TASK DIRECTIONS: Return exactly the final stretch of the records below, opening with the line that contains "(wrap 64 (batches_" and closing with the last line.

════════════════════

(* ===== verification/Pipeline.v ===== *)
(** * The running pipeline ([src/main.cpp], [src/queue/worker_pool.cpp])

    One capture thread that pushes, the workers of [WorkerPool] that pop batches
    and hand them to the callback, and the main thread that joins the capture
    thread, shuts the queue down and joins the workers.  A step is one action of
    one thread: a critical section of [PacketQueue] (the mutex makes it atomic),
    a notification after the unlock, the callback, an atomic counter, a join.
    Waiting threads are woken by notifications, by their timeout, or spuriously.
    The callback itself is opaque here: the model records the batches it is
    given, in order.  The times the threads measure are open too; [PipelineTime]
    fills them in. *)
From S2P Require Import Prelude Packet PacketQueue.

(** ** State *)

(** The parameters of [WorkerPool]; the timeouts are [poll_timeout] (that the
    first wait can time out) and [linger_us]. *)
Record pool_config : Type := mk_pool_config {
  num_workers_ : Z;
  batch_size_ : Z;
  linger_us : Z
}.

(** The constructor. *)
Definition WorkerPool_new (num_workers batch_size linger : Z) : pool_config :=
  mk_pool_config (if num_workers =? 0 then 1 else num_workers) batch_size linger.

Inductive wait_state : Type := Asleep | Woken | TimedOut.

(** Where the capture thread is in the handler's [push]; the packet is the head
    of the packets to come. *)
Inductive producer_pc : Type :=
  | PTop | PWait | PWoken
  | PNotify        (* unlocked, about to [not_empty_.notify_one()] *)
  | PDone.         (* [Capture::run] has returned *)

(** Where a worker is in [worker_loop] and the [pop_batch] it calls. *)
Inductive worker_pc : Type :=
  | WTop
  | WItems (w : wait_state)
  | WLinger (w : wait_state)
  | WNotifyFull (batch : list QueuedPacket) (more : bool)
  | WNotifyMore (batch : list QueuedPacket) (more : bool)
  | WGot (batch : list QueuedPacket)
  | WAnalyzed (batch : list QueuedPacket)
  | WCounted
  | WCheck
  | WExit.

Inductive main_pc : Type :=
  | MJoinCapture | MShutdown | MNotifyFull | MNotifyEmpty
  | MJoin (i : nat)
  | MEnd.

(** [pushed], [taken] and [analyzed] record the packets [push] accepted, the
    batches in the order of their critical sections, and the batches given to
    the callback. *)
Record pipeline : Type := mk_pipeline {
  queue : PacketQueue;
  todo : list QueuedPacket;
  producer : producer_pc;
  workers : list worker_pc;
  main : main_pc;
  processed_ : Z;
  batches_ : Z;
  pushed : list QueuedPacket;
  taken : list (list QueuedPacket);
  analyzed : list (list QueuedPacket)
}.

(** After [pool.start()] and the creation of the capture thread. *)
Definition pipeline_start (cfg : pool_config) (capacity : Z) (packets : list QueuedPacket)
    : pipeline :=
  mk_pipeline (PacketQueue_new capacity) packets PTop
    (replicate (Z.to_nat (num_workers_ cfg)) WTop) MJoinCapture 0 0 [] [] [].

(** ** Notifications *)

Definition asleep (w : worker_pc) : bool :=
  match w with WItems Asleep | WLinger Asleep => true | _ => false end.

Definition wake (w : worker_pc) : worker_pc :=
  match w with
  | WItems Asleep => WItems Woken
  | WLinger Asleep => WLinger Woken
  | _ => w
  end.

Definition wake_producer (p : producer_pc) : producer_pc :=
  match p with PWait => PWoken | _ => p end.

(** [not_empty_.notify_one()]: one sleeping worker [j], or nothing when none
    sleeps. *)
Definition notify_one (j : nat) (ws : list worker_pc) : option (list worker_pc) :=
  match ws !! j with
  | Some w => if asleep w then Some (<[j := wake w]> ws)
              else if existsb asleep ws then None else Some ws
  | None => if existsb asleep ws then None else Some ws
  end.

(** ** Threads *)

Definition set_queue (q : PacketQueue) (s : pipeline) : pipeline :=
  mk_pipeline q (todo s) (producer s) (workers s) (main s) (processed_ s) (batches_ s)
    (pushed s) (taken s) (analyzed s).
Definition set_producer (p : producer_pc) (s : pipeline) : pipeline :=
  mk_pipeline (queue s) (todo s) p (workers s) (main s) (processed_ s) (batches_ s)
    (pushed s) (taken s) (analyzed s).
Definition set_todo (l : list QueuedPacket) (s : pipeline) : pipeline :=
  mk_pipeline (queue s) l (producer s) (workers s) (main s) (processed_ s) (batches_ s)
    (pushed s) (taken s) (analyzed s).
Definition set_workers (ws : list worker_pc) (s : pipeline) : pipeline :=
  mk_pipeline (queue s) (todo s) (producer s) ws (main s) (processed_ s) (batches_ s)
    (pushed s) (taken s) (analyzed s).
Definition set_worker (i : nat) (w : worker_pc) (s : pipeline) : pipeline :=
  set_workers (<[i := w]> (workers s)) s.
Definition set_main (m : main_pc) (s : pipeline) : pipeline :=
  mk_pipeline (queue s) (todo s) (producer s) (workers s) m (processed_ s) (batches_ s)
    (pushed s) (taken s) (analyzed s).
Definition add_processed (n : Z) (s : pipeline) : pipeline :=
  mk_pipeline (queue s) (todo s) (producer s) (workers s) (main s)
    (wrap 64 (processed_ s + n)) (batches_ s) (pushed s) (taken s) (analyzed s).
Definition add_batches (n : Z) (s : pipeline) : pipeline :=
  mk_pipeline (queue s) (todo s) (producer s) (workers s) (main s) (processed_ s)
    (wrap 64 (batches_ s + n)) (pushed s) (taken s) (analyzed s).
Definition log_pushed (p : QueuedPacket) (s : pipeline) : pipeline :=
  mk_pipeline (queue s) (todo s) (producer s) (workers s) (main s) (processed_ s) (batches_ s)
    (pushed s ++ [p]) (taken s) (analyzed s).
Definition log_taken (b : list QueuedPacket) (s : pipeline) : pipeline :=
  mk_pipeline (queue s) (todo s) (producer s) (workers s) (main s) (processed_ s) (batches_ s)
    (pushed s) (taken s ++ [b]) (analyzed s).
Definition log_analyzed (b : list QueuedPacket) (s : pipeline) : pipeline :=
  mk_pipeline (queue s) (todo s) (producer s) (workers s) (main s) (processed_ s) (batches_ s)
    (pushed s) (taken s) (analyzed s ++ [b]).

(** What [push] leaves behind. *)
Definition after_push (p : QueuedPacket) (rest : list QueuedPacket)
    (r : PacketQueue * push_result) (s : pipeline) : pipeline :=
  let s := set_queue r.1 s in
  match r.2 with
  | PushBlocked => set_producer PWait s
  | PushRefused => set_todo rest (set_producer PTop s)
  | PushQueued wake =>
      log_pushed p (set_todo rest (set_producer (if wake then PNotify else PTop) s))
  end.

════════════════════

EXERCISE RESPONSE:
    (wrap 64 (batches_ s + n)) (pushed s) (taken s) (analyzed s).
Definition log_pushed (p : QueuedPacket) (s : pipeline) : pipeline :=
  mk_pipeline (queue s) (todo s) (producer s) (workers s) (main s) (processed_ s) (batches_ s)
    (pushed s ++ [p]) (taken s) (analyzed s).
Definition log_taken (b : list QueuedPacket) (s : pipeline) : pipeline :=
  mk_pipeline (queue s) (todo s) (producer s) (workers s) (main s) (processed_ s) (batches_ s)
    (pushed s) (taken s ++ [b]) (analyzed s).
Definition log_analyzed (b : list QueuedPacket) (s : pipeline) : pipeline :=
  mk_pipeline (queue s) (todo s) (producer s) (workers s) (main s) (processed_ s) (batches_ s)
    (pushed s) (taken s) (analyzed s ++ [b]).

(** What [push] leaves behind. *)
Definition after_push (p : QueuedPacket) (rest : list QueuedPacket)
    (r : PacketQueue * push_result) (s : pipeline) : pipeline :=
  let s := set_queue r.1 s in
  match r.2 with
  | PushBlocked => set_producer PWait s
  | PushRefused => set_todo rest (set_producer PTop s)
  | PushQueued wake =>
      log_pushed p (set_todo rest (set_producer (if wake then PNotify else PTop) s))
  end.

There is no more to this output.